El caso es que creo que la afición se ha sabido adaptar bien a los tiempos actuales, usando de forma adecuada la tecnología disponible. Es por ello que la presencia de los juegos en formato PDF, como forma de consultar datos me parece genial (como consulta, ya he comentado varias veces que me cuesta horrores leer 300 páginas en el ordenador), y necesarios para el tiempo que vivimos.
La tecnología no solo se usa para cargar infinitos PDF en una tablet u ordenador, por supuesto.

Pero no solo la afición se ha adaptado con el uso de la tecnología, tambien en la forma de editar los juegos. Siempre han existido juego que con un solo manual podías hacer lo que quisieras, pero creo que actualmente la tendencia está más presente. Los juegos que incluyen aventura y reglas de juego en un solo libro, que además no tienen gran cantidad de hojas me parecen una evolución muy adecuada. Mecánicas sencillas, impulsando formas de juego diferentes que no necesitan la consulta de varios libros. Juegos donde aventura y manual es un todo, y permiten jugar con premura, sin cargar peso, y sin excesivas preparaciones. Este, me parece un verdadero adelanto para la afición.
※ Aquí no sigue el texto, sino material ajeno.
Ltac cint_solve := bits_arith; Z.to_euclidean_division_equations; lia.

Lemma u8_ok x : byte_ok (u8 x).
Proof. apply Z.mod_pos_bound; lia. Qed.
Lemma u16_range x : 0 <= u16 x < 65536.
Proof. apply Z.mod_pos_bound; lia. Qed.
Lemma u32_range x : 0 <= u32 x < 4294967296.
Proof. apply Z.mod_pos_bound; lia. Qed.
Lemma i16_range x : -32768 <= i16 x < 32768.
Proof. unfold i16. pose proof (Z.mod_pos_bound (x + 32768) 65536). lia. Qed.
Lemma u8_small x : byte_ok x -> u8 x = x.
Proof. apply Z.mod_small. Qed.
Lemma u16_small x : 0 <= x < 65536 -> u16 x = x.
Proof. apply Z.mod_small. Qed.
Lemma u32_small x : 0 <= x < 4294967296 -> u32 x = x.
Proof. apply Z.mod_small. Qed.
Lemma i16_small x : -32768 <= x < 32768 -> i16 x = x.
Proof. intros. unfold i16. rewrite Z.mod_small; lia. Qed.
Lemma i32_small x : -2147483648 <= x < 2147483648 -> i32 x = x.
Proof. intros. unfold i32. rewrite Z.mod_small; lia. Qed.

Create HintDb cint.
Create Rewrite HintDb cint.
#[export] Hint Resolve u8_ok u16_range u32_range i16_range : cint.
#[export] Hint Rewrite u8_small u16_small u32_small i16_small using (solve [auto with cint | lia]) : cint.

Lemma byte_ok_cst b : (0 <=? b) && (b <? 256) = true -> byte_ok b.
Proof. unfold byte_ok. lia. Qed.

(** [Forall byte_ok] of an explicit list. *)
Ltac bytes_ok :=
  repeat (first [apply List.Forall_nil | apply List.Forall_cons]);
  first [solve [auto with cint] | apply byte_ok_cst; reflexivity | idtac].

(** ** Big- and little-endian words *)
Module Endian.

Definition be16 (b0 b1 : Z) : Z := (b0 ≪ 8) .| b1.
Definition be32 (b0 b1 b2 b3 : Z) : Z := (b0 ≪ 24) .| (b1 ≪ 16) .| (b2 ≪ 8) .| b3.
Definition le16 (b0 b1 : Z) : Z := b0 .| (b1 ≪ 8).
Definition le32 (b0 b1 b2 b3 : Z) : Z := b0 .| (b1 ≪ 8) .| (b2 ≪ 16) .| (b3 ≪ 24).

Lemma be16_eq b0 b1 : byte_ok b1 -> be16 b0 b1 = b0 * 256 + b1.
Proof. intros; unfold be16. cint_solve. Qed.
(* ===== verification/CFloat.v ===== *)
(** * CFloat: IEEE-754 arithmetic as the driver's C++ performs it

    [float] is binary32 and [double] is binary64, both the Standard Library's
    [spec_float] (one NaN: the payload of a NaN is not kept).  Every C++
    operator rounds once, to nearest even.  A float-to-integer cast truncates and
    is undefined when the truncated value does not fit the target type, so the
    casts return [option]. *)
From stdpp Require Import base list numbers.
From Stdlib Require Import ZArith Lia.
From Stdlib Require Import SpecFloat.
From S2P Require Import Prelude.
#[local] Open Scope Z_scope.
#[local] Open Scope cint_scope.

(** ** binary32 *)
Module F32.

Definition t := spec_float.
Definition add (x y : t) : t := SFadd 24 128 x y.
Definition sub (x y : t) : t := SFsub 24 128 x y.
Definition mul (x y : t) : t := SFmul 24 128 x y.
Definition div (x y : t) : t := SFdiv 24 128 x y.
Definition opp (x : t) : t := SFopp x.
Definition abs (x : t) : t := SFabs x.
Definition ltb (x y : t) : bool := SFltb x y.
Definition leb (x y : t) : bool := SFleb x y.
Definition eqb (x y : t) : bool := SFeqb x y.
Definition nan : t := S754_nan.
Definition zero : t := S754_zero false.

(** [static_cast<float>(n)] *)
Definition of_Z (n : Z) : t := binary_normalize 24 128 n 0 false.

Definition isfinite (x : t) : bool :=
  match x with S754_zero _ | S754_finite _ _ _ => true | _ => false end.
Definition isnan (x : t) : bool := match x with S754_nan => true | _ => false end.

(** [memcpy] of a 32-bit word into a [float]. *)
Definition of_bits (w : Z) : t :=
  let s := Z.testbit w 31 in
  let e := (w ≫ 23) mod 256 in
  let m := w mod 8388608 in
  if e =? 255 then (if m =? 0 then S754_infinity s else S754_nan)
  else if e =? 0 then
    match m with Zpos p => S754_finite s p (-149) | _ => S754_zero s end
  else
    match m + 8388608 with Zpos p => S754_finite s p (e - 150) | _ => S754_nan end.

(** [memcpy] of a [float] into a 32-bit word; NaN gives the default quiet NaN. *)
Definition to_bits (x : t) : Z :=
  let sgn (s : bool) := if s then 2147483648 else 0 in
  match x with
  | S754_zero s => sgn s
  | S754_infinity s => sgn s + 2139095040
  | S754_nan => 2143289344
  | S754_finite s m e =>
      if Zpos m <? 8388608 then sgn s + Zpos m
      else sgn s + (e + 150) * 8388608 + (Zpos m - 8388608)
  end.

(** [std::clamp(v, lo, hi)] *)
Definition clamp (v lo hi : t) : t :=
  if ltb v lo then lo else if ltb hi v then hi else v.

End F32.
(** The last step of [UintToFloat]: the offset. *)
Lemma offset_close m lo S v :
  is_finite m = true -> is_finite lo = true -> (0 <= fval m)%Q -> (fval m <= S * 2)%Q -> (pow2 (-32) <= S)%Q -> (S <= pow2 33)%Q ->
  (- pow2 32 <= fval lo)%Q -> (fval lo <= pow2 32)%Q -> near 10 S v (fval m) ->
  is_finite (F32.add m lo) = true /\ near 32 (Qabs (fval lo) + S) (fval lo + v) (fval (F32.add m lo)).
Proof.
  intros Hfm Hfl Hm0 Hm HS HS' Hl Hl' [Hm1 Hm2].
  assert (pow2 32 + pow2 33 * 4 <= pow2 100)%Q by done. assert (pow2 (-40) <= pow2 (-32))%Q by done. assert (0 < pow2 (-32))%Q by done.
  assert (- Qabs (fval lo) <= fval lo)%Q by (pose proof (Qle_Qabs (- fval lo)) as Ho; rewrite Qabs_opp in Ho; lra).
  pose proof (Qle_Qabs (fval lo)). assert (Qabs (fval lo) <= pow2 32)%Q by (apply Qabs_Qle_condition; lra).
  pose proof (Qabs_nonneg (fval lo)).
  assert (Qabs (fval m + fval lo) <= Qabs (fval lo) + S * 2)%Q as Ha by (apply Qabs_Qle_condition; lra).
  assert (rounds (fval m + fval lo) (F32.add m lo)) as Hr by (apply add_rounds; [done|done|lra]).
  pose proof (rounds_near _ _ (Qabs (fval lo) + S * 2)%Q Hr Ha ltac:(lra)) as [Hr1 Hr2]. split; [apply Hr|].
  unfold near. change (inject_Z 2) with 2%Q in *. change (inject_Z 10) with 10%Q in *. change (inject_Z 32) with 32%Q.
  change unit with (1 # 4194304)%Q in *. split; lra.
Qed.

(** The rounding of [UintToFloat]. *)
Lemma UintToFloat_close z lo hi bits :
  proper_range lo hi -> 1 <= bits <= 16 -> 0 <= z < 2 ^ bits ->
  let S := (fval hi - fval lo)%Q in
  let v := (fval lo + inject_Z z / steps bits * S)%Q in
  let r := UintToFloat z lo hi bits in
  is_finite r = true /\ near 32 (Qabs (fval lo) + S) v (fval r).
Proof.
  intros Hr Hb Hz. cbv zeta. destruct (range_spans lo hi Hr) as (HS & HS' & Hl & Hl' & Hfs & Hs).
  destruct Hr as [(_ & Hfl & _) _ _]. destruct (steps_range bits Hb) as [HN HN']. destruct (steps_float bits Hb) as [Hfn En].
  destruct (of_Z_value z) as [Hfz Ez]; [pose proof (Z.pow_le_mono_r 2 bits 16); lia|].
  assert (0 <= inject_Z z)%Q as Hz0 by (apply (injZ_le 0); lia).
  assert (inject_Z z <= steps bits)%Q as Hz1 by (apply injZ_le; lia).
  unfold UintToFloat. rewrite <- En, <- Ez in *.
  set (S := (fval hi - fval lo)%Q) in *. set (n := F32.of_Z ((1 ≪ bits) - 1)) in *. set (i := F32.of_Z z) in *. set (s := F32.sub hi lo) in *.
  destruct (span_positive S (fval s) Hs) as [Hs1 Hs2]. change unit with (1 # 4194304)%Q in Hs1, Hs2.
  assert (pow2 (-40) <= pow2 (-32))%Q by done. assert (0 < pow2 (-32))%Q by done.
  assert (pow2 33 * 262144 <= pow2 60)%Q by done. assert (pow2 32 + pow2 33 * 4 <= pow2 100)%Q by done.
  assert (fval i * fval s <= fval n * fval s)%Q by (apply Qmult_le_compat_r; lra).
  assert (fval n * fval s <= fval n * (S * 2))%Q by (apply Qmult_le_l; lra).
  assert (fval n * (S * 2) <= 65535 * (S * 2))%Q by (apply Qmult_le_compat_r; lra).
  assert (1 * (S * 2) <= fval n * (S * 2))%Q by (apply Qmult_le_compat_r; lra).
  destruct (stage _ _ (fval n * (S * 2))%Q (mul_rounds i s Hfz Hfs)) as (Hfp & Hp0 & Hp); [by apply Qmult_le_0_compat; lra|lra|lra|lra|].
  set (p := F32.mul i s) in *.
  destruct (back_near S (fval n) (fval i) (fval s) (fval p)) as (Hw0 & Hw1 & Hw2); [lra|done..|].
  set (k := (fval i / fval n)%Q) in *. assert (k * S <= 1 * S)%Q by (apply Qmult_le_compat_r; [apply Qle_shift_div_r; lra|lra]).
  change (inject_Z 6) with 6%Q in *. change unit with (1 # 4194304)%Q in Hw1, Hw2.
  assert (~ fval n == 0)%Q as Hn0 by lra.
  destruct (stage _ _ (S * 2)%Q (div_rounds p n Hfp Hfn Hn0)) as (Hfm & Hm0 & Hm1 & Hm2); [lra..|].
  set (m := F32.div p n) in *. change (inject_Z 2) with 2%Q in Hm1, Hm2. change unit with (1 # 4194304)%Q in Hm1, Hm2.
  destruct (offset_close m lo S (k * S)%Q) as (Hf & Ho1 & Ho2); try done; try lra; [split; change (inject_Z 10) with 10%Q; change unit with (1 # 4194304)%Q; lra|].
  split; [done|]. unfold near. by rewrite <- En, <- Ez.
Qed.

(** What a value may lose on its way through [bits] bits: 5/4 of a step and a 131072nd of
    the size of the range. *)
Definition quantum (lo hi : F32.t) (bits : Z) : Q :=
  ((5 # 4) * ((fval hi - fval lo) / inject_Z (2 ^ bits - 1)) + (1 # 131072) * (Qabs (fval lo) + (fval hi - fval lo)))%Q.

(** [v] is [x], clamped, up to that. *)
Definition recovers (lo hi : F32.t) (bits : Z) (x v : F32.t) : Prop :=
  is_finite v = true /\ (Qabs (fval v - fval (F32.clamp x lo hi)) <= quantum lo hi bits)%Q.

Lemma quantise_recover x lo hi bits :
  number x -> proper_range lo hi -> 1 <= bits <= 16 ->
  exists z, FloatToUint x lo hi bits = Some z /\ 0 <= z < 2 ^ bits /\ recovers lo hi bits x (UintToFloat z lo hi bits).
Proof.
  intros [Hx Hn] Hr Hb. destruct (FloatToUint_quantises x lo hi bits Hx Hn Hr Hb) as (z & Ez & Hz & Hz1 & Hz2).
  destruct (UintToFloat_close z lo hi bits Hr Hb Hz) as (Hf & H1 & H2). exists z. unfold recovers, quantum. split_and!; [done|lia|lia|done|].
  change (inject_Z (2 ^ bits - 1)) with (steps bits). destruct (steps_range bits Hb) as [HN _]. unfold position_in in *.
  destruct (range_spans lo hi Hr) as (HS & _). assert (0 < pow2 (-32))%Q by done.
  set (S := (fval hi - fval lo)%Q) in *. set (c := fval (F32.clamp x lo hi)) in *. set (N := steps bits) in *.
  change (inject_Z 32) with 32%Q in *. change unit with (1 # 4194304)%Q in *.
  set (k := (inject_Z z / N)%Q) in *. set (j := ((c - fval lo) / S)%Q) in *. set (t := (S / N)%Q).
  assert (inject_Z z == k * N)%Q as Ek by (unfold k; field; lra). assert (c - fval lo == j * S)%Q as Ej by (unfold j; field; lra).
  assert (S == t * N)%Q as Et by (unfold t; field; lra). assert (0 < t)%Q by (apply Qlt_shift_div_l; lra).
  clearbody k j t. rewrite Ek in Hz1, Hz2.
  assert (t * (j * N - (5 # 4)) <= t * (k * N))%Q by (apply Qmult_le_l; lra).
  assert (t * (k * N) <= t * (j * N + (1 # 4)))%Q by (apply Qmult_le_l; lra).
  assert (k * S == t * (k * N))%Q as Ekt by (rewrite Et; ring). assert (j * S == t * (j * N))%Q as Ejt by (rewrite Et; ring).
  rewrite Ekt in H1, H2. rewrite Ejt in Ej. apply Qabs_Qle_condition. split; lra.
Qed.
Definition CancelWaitersWithoutDrain (i : Impl) : Impl :=
  if m_rejecting_waiters i then i
  else set_waiting (fold_left (fun h k => alter cancel_waiter k h) (m_waiters i) (m_heap i))
         [] true (m_active_waiter_operations i) i.

Definition WaitersDrained (i : Impl) : bool := m_active_waiter_operations i =? 0.

(** ** The world of an operation

    What other threads do while an operation waits is a script: the actions
    between the registration of the waiter and the send, and those between the
    send and the moment the waiting thread reads [completed]. *)
Inductive EnvAction :=
| Rx (m : MotorPackMsg)             (* the receive thread delivers a frame *)
| CancelAll                         (* CancelWaitersWithoutDrain *)
| ReadStatus (life_cycle_deduction : Z)
| Retire.                           (* the manager retires the device *)

Record WaitScript := mkScript { before_send : list EnvAction; during_wait : list EnvAction }.

Record World (S : Type) := mkWorld {
  w_impl : Impl;
  w_sent : list MotorPackMsg;           (* frames handed to [writer] *)
  w_status_calls : list MotorStatus;    (* user callback invocations *)
  w_faults : list bool;                 (* does each successive [writer] call throw *)
  w_waits : list WaitScript;
  w_log_env : LogEnv;
  w_registered : bool;
  w_mgr : S                             (* the driver manager *)
}.
Arguments mkWorld {S} _ _ _ _ _ _ _ _.
Arguments w_impl {S} _.
Arguments w_sent {S} _.
Arguments w_status_calls {S} _.
Arguments w_faults {S} _.
Arguments w_waits {S} _.
Arguments w_log_env {S} _.
Arguments w_registered {S} _.
Arguments w_mgr {S} _.

Definition with_impl {S} (i : Impl) (w : World S) : World S :=
  mkWorld i (w_sent w) (w_status_calls w) (w_faults w) (w_waits w) (w_log_env w)
    (w_registered w) (w_mgr w).
Definition with_mgr {S} (s : S) (w : World S) : World S :=
  mkWorld (w_impl w) (w_sent w) (w_status_calls w) (w_faults w) (w_waits w) (w_log_env w)
    (w_registered w) s.

Definition M (S A : Type) : Type := World S -> Res A * World S.

Definition mret {S A} (a : A) : M S A := fun w => (Ok a, w).
Definition mthrow {S A} (e : Exn) : M S A := fun w => (Throw e, w).
Definition mundef {S A} : M S A := fun w => (Undefined, w).
Definition mbind {S A B} (m : M S A) (f : A -> M S B) : M S B := fun w =>
  match m w with
  | (Ok a, w') => f a w'
  | (Throw e, w') => (Throw e, w')
  | (Undefined, w') => (Undefined, w')
  end.
Definition mget {S A} (f : Impl -> A) : M S A := fun w => (Ok (f (w_impl w)), w).
Definition mmodify {S} (f : Impl -> Impl) : M S unit := fun w =>
  (Ok tt, with_impl (f (w_impl w)) w).
(** An undefined conversion. *)
Definition mcast {S A} (o : option A) : M S A :=
  match o with Some a => mret a | None => mundef end.

Declare Scope motor_scope.
Delimit Scope motor_scope with motor.
Notation "'let!' x := m 'in' k" := (mbind m (fun x => k))
  (at level 10, x pattern, m at level 100, k at level 200) : motor_scope.
Notation "m ;; k" := (mbind m (fun _ => k)) (at level 100, k at level 200, right associativity)
  : motor_scope.
#[local] Open Scope motor_scope.

(** ** Sending and waiting *)

(** [EncosDriverManager::AcquireDeviceOperation]. *)
Definition AcquireDeviceOperation {S} : M S unit := fun w =>
  if w_registered w then (Ok tt, w) else (Throw NotRegistered, w).

Definition SendMessageLocked {S} (msg : MotorPackMsg) : M S unit := fun w =>
  let packet := mkPack (id msg) (SanitizeCanFrameFlags (m_frame_flags (w_impl w))) (len msg)
                  (data msg) in
  let fault := match w_faults w with [] => false | b :: _ => b end in
  let w' := mkWorld (w_impl w) (if fault then w_sent w else w_sent w ++ [packet])
              (w_status_calls w) (tail (w_faults w)) (w_waits w) (w_log_env w)
              (w_registered w) (w_mgr w) in
  (if fault then Throw WriterFault else Ok tt, w').

Definition RunEnvAction {S} (a : EnvAction) (w : World S) : World S :=
  match a with
  | Rx m =>
      let '(i, e, calls) := OnMessage m (w_impl w) (w_log_env w) in
      mkWorld i (w_sent w) (w_status_calls w ++ calls) (w_faults w) (w_waits w) e
        (w_registered w) (w_mgr w)
  | CancelAll => with_impl (CancelWaitersWithoutDrain (w_impl w)) w
  | ReadStatus n =>
      with_impl (set_cache (snd (GetStatusImpl n (m_cache (w_impl w)))) (w_impl w)) w
  | Retire =>
      mkWorld (w_impl w) (w_sent w) (w_status_calls w) (w_faults w) (w_waits w) (w_log_env w)
        false (w_mgr w)
  end.
Definition RunEnv {S} (l : list EnvAction) (w : World S) : World S :=
  fold_left (fun w a => RunEnvAction a w) l w.

(** The script of this wait; an exhausted list is a wait nobody answers. *)
Definition next_wait {S} (w : World S) : WaitScript * World S :=
  match w_waits w with
  | [] => (mkScript [] [], w)
  | s :: r => (s, mkWorld (w_impl w) (w_sent w) (w_status_calls w) (w_faults w) r
                    (w_log_env w) (w_registered w) (w_mgr w))
  end.
Lemma ethernet_roundtrip_witness :
  let ms := [mkMsg 3 (mkPack 1 0 8 [1; 2; 3; 4; 5; 6; 7; 255])] in
  exists d, EncodePacket (mirror example_route) (EncodeRelayFrames HelperToRelay ms) = Some d /\
    DecodePacket example_route d = Some ms.
Proof.
  cbv zeta. apply ethernet_roundtrip.
  - unfold route_wf. cbn. repeat split; try lia; bytes_ok.
  - repeat constructor; unfold byte_ok; cbn; lia.
  - reflexivity.
  - cbn. unfold kMaxPayloadMessages. lia.
Defined.
(** Text round trip: whatever [Send] writes to the port for a message, the
    receiver reads back as that message (bus 0, undefined flags dropped, the
    payload beyond its length zeroed) and is then ready for the next line. *)
Lemma slcan_roundtrip (m : MotorMessage) (command : list Z) :
  pack_wf (mdata m) -> SendCommand m = Some command ->
  ReceiveBytes rx_initial command = (rx_initial, [normalised m]).
Proof.
  intros (Hi & Hfb & Hl0 & H8 & Hb) Hsend. destruct m as [bus [i f l d]]. cbn in Hi, Hfb, Hl0, H8, Hb.
  unfold byte_ok in Hl0. unfold SendCommand in Hsend. cbn [mdata frame_flags id len data] in Hsend.
  set (fl := SanitizeCanFrameFlags f) in *.
  assert (0 <= fl < 16) as Hfl by (subst fl; rewrite sanitize_mod; apply Z.mod_pos_bound; lia).
  assert (CanFrameFlagsUseRtr f = CanFrameFlagsUseRtr fl) as Hrtr
    by (unfold CanFrameFlagsUseRtr; subst fl; by rewrite sanitize_idem).
  destruct (CanFrameFlagsHaveValidCanFdBits fl) eqn:Hv; [|done].
  destruct (CanFrameFlagsUseCanFd fl) eqn:Hfd; [done|]. cbn [negb] in Hsend.
  destruct (Z.ltb_spec 8 l); [done|].
  pose proof (flags_cases fl Hfl Hv Hfd) as Hflags.
  set (ext := CanFrameFlagsUseExtendedId fl) in *. rewrite <- Hrtr in Hsend, Hflags.
  set (rtr := CanFrameFlagsUseRtr f) in *.
  destruct (Z.ltb_spec (if ext then 536870911 else 2047) i); [done|].
  injection Hsend as <-.
  set (bytes := if rtr then [] else take (Z.to_nat l) d).
  assert (Forall byte_ok bytes) as Hbytes by (subst bytes; destruct rtr; [done|by apply Forall_take]).
  assert (length bytes = if rtr then 0%nat else Z.to_nat l) as Hbl
    by (subst bytes; destruct rtr; [done|rewrite length_take; lia]).
  pose proof (ReceiveLine_command ext rtr i l bytes ltac:(lia) ltac:(lia) Hbytes Hbl) as HR.
  set (body := command_head ext rtr i l ++ concat (map (put_hex 2) bytes)) in *.
  match goal with |- ReceiveBytes _ ?c = _ => assert (c = body ++ CR :: []) as -> end.
  { subst body bytes. unfold command_head. destruct rtr; cbn [map concat]; rewrite <- !app_assoc; done. }
  destruct (command_line ext rtr i l bytes) as [Hnl Hlen]; [lia|lia|done|rewrite Hbl; destruct rtr; lia|].
  fold body in Hnl, Hlen.
  change rx_initial with (rx_of_line []) at 1. rewrite ReceiveBytes_lines, split_lines_line by done.
  cbn [split_lines map concat app]. unfold line_messages.
  rewrite (proj2 (Nat.leb_le _ _)) by (unfold kReadBufferSize; lia).
  rewrite HR, Hflags, app_nil_r. unfold normalised. cbn [mdata frame_flags id len data].
  fold rtr fl. rewrite Hbl. subst bytes. by destruct rtr.
Qed.

Lemma slcan_roundtrip_witness :
  let m := mkMsg 0 (make_pack 291 3 [1; 171; 255]) in
  exists c, SendCommand m = Some c /\ ReceiveBytes rx_initial c = (rx_initial, [m]).
Proof.
  cbv zeta. eexists. split; [vm_compute; reflexivity|].
  rewrite (slcan_roundtrip (mkMsg 0 (make_pack 291 3 [1; 171; 255]))).
  - reflexivity.
  - repeat constructor; unfold byte_ok; cbn; lia.
  - vm_compute. reflexivity.
Defined.
(* ===== verification/UsbSerial.v ===== *)
(** * UsbSerial: plugins/adapter/usbSerial/usb_serial_adapter.cc

    The binary protocol of the USB serial adapter, with its checksum
    (src/utils/serial_crc.h) and the resynchronising receive parser.  The
    receive buffer is the list of its [read_buf_size_] bytes; a position in it
    is the list of the bytes from there on. *)
From stdpp Require Import base list numbers option.
From Stdlib Require Import ZArith Lia.
From S2P Require Import Prelude CFloat Types.
#[local] Open Scope Z_scope.
#[local] Open Scope cint_scope.

(** [SerialCrc::calc]: the byte sum. *)
Definition calc (input : list Z) : Z := fold_left (fun crc b => u8 (crc + b)) input 0.

(** ** Send *)

Definition SendFrame (message : MotorMessage) : option (list Z) :=
  let msg := mdata message in
  let flags := SanitizeCanFrameFlags (frame_flags msg) in
  if 8 <? len msg then None
  else
    let extended := CanFrameFlagsUseExtendedId flags in
    let header_size := if extended then 6 else 4 in
    let size := len msg + header_size + 1 in
    let header :=
      if extended
      then [187; u8 ((id msg ≫ 24) .& 255); u8 ((id msg ≫ 16) .& 255);
            u8 ((id msg ≫ 8) .& 255); u8 (id msg .& 255); u8 size]
      else [170; u8 (id msg ≫ 8); u8 (id msg .& 255); u8 size] in
    let buffer := header ++ take (Z.to_nat (len msg)) (data msg) in
    Some (buffer ++ [calc (buffer ++ [0])]).

(** [ok] is [Ok()]; the result is what is written to the port. *)
Definition Send (ok : bool) (message : MotorMessage) (port : list (list Z)) : list (list Z) :=
  if negb ok then port
  else match SendFrame message with
       | Some frame => port ++ [frame]
       | None => port
       end.

(** ** ParseBuffer *)

(** One iteration of the [for]: stop and wait for more bytes, skip one byte, or
    consume a packet of [n] bytes. *)
Inductive Step := Break | Skip | Packet (m : MotorMessage) (n : nat).

Definition packet_message (extended : bool) (packet : list Z) (header_size l : nat) : MotorMessage :=
  let n := (l - header_size - 1)%nat in
  let payload := take n (drop header_size packet) in
  let padded := payload ++ replicate (8 - length payload) 0 in
  if extended
  then mkMsg 0 (mkPack
         ((byte_at packet 1 ≪ 24) .| (byte_at packet 2 ≪ 16) .| (byte_at packet 3 ≪ 8) .|
          byte_at packet 4)
         (SanitizeCanFrameFlags kCanFrameFlagEff) (u8 (Z.of_nat n)) padded)
  else mkMsg 0 (mkPack ((byte_at packet 1 ≪ 8) .| byte_at packet 2) 0 (u8 (Z.of_nat n)) padded).

Definition ParseStep (rest : list Z) : Step :=
  let standard := byte_at rest 0 =? 170 in
  let extended := byte_at rest 0 =? 187 in
  if negb (standard || extended) then Skip
  else
    let header_size := if extended then 6%nat else 4%nat in
    let len_index := if extended then 5%nat else 3%nat in
    if (length rest <=? len_index)%nat then Break
    else
      let l := Z.to_nat (byte_at rest len_index) in
      let max_len := (header_size + 8 + 1)%nat in
      if (max_len <? l)%nat || (l <=? header_size)%nat then Skip
      else if (length rest <? l)%nat then Break
      else if negb (calc (take (l - 1) rest) =? byte_at rest (l - 1)) then Skip
      else Packet (packet_message extended rest header_size l) l.

(** [fuel] at least the number of bytes is enough: each iteration consumes one. *)
Fixpoint ParseLoop (fuel : nat) (rest : list Z) : list MotorMessage * list Z :=
  match rest, fuel with
  | [], _ => ([], [])
  | _, O => ([], rest)
  | _, S f =>
      match ParseStep rest with
      | Break => ([], rest)
      | Skip => ParseLoop f (drop 1 rest)
      | Packet m n => let (ms, rem) := ParseLoop f (drop n rest) in (m :: ms, rem)
      end
  end.

(** The delivered messages and the bytes moved to the front of the buffer. *)
Definition ParseBuffer (buffer : list Z) : list MotorMessage * list Z :=
  ParseLoop (length buffer) buffer.

(** ** ReceiveBytes *)

Definition kReadBufferSize : nat := 4096.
Por supuesto no a todo el mundo pueden gustarle este tipo de juegos, por que suelen incluir muchas mecánicas narrativas que a no todo el mundo le gusta, pero la opción se encuentra ahí.


Me pregunto como evolucionaran los juegos de rol y sus diferentes formas de jugar dentro de digamos… 10 años… con el avance de la tecnología y de cómo las editoriales y la afición se adapta al juego. Me pregunto, que pensaremos de nuestros inicios como jugadores entonces, y nos preguntaremos, si acarrear todo ese peso, era algún tipo de ritual del novato, o simplemente teníamos complejo de mulas.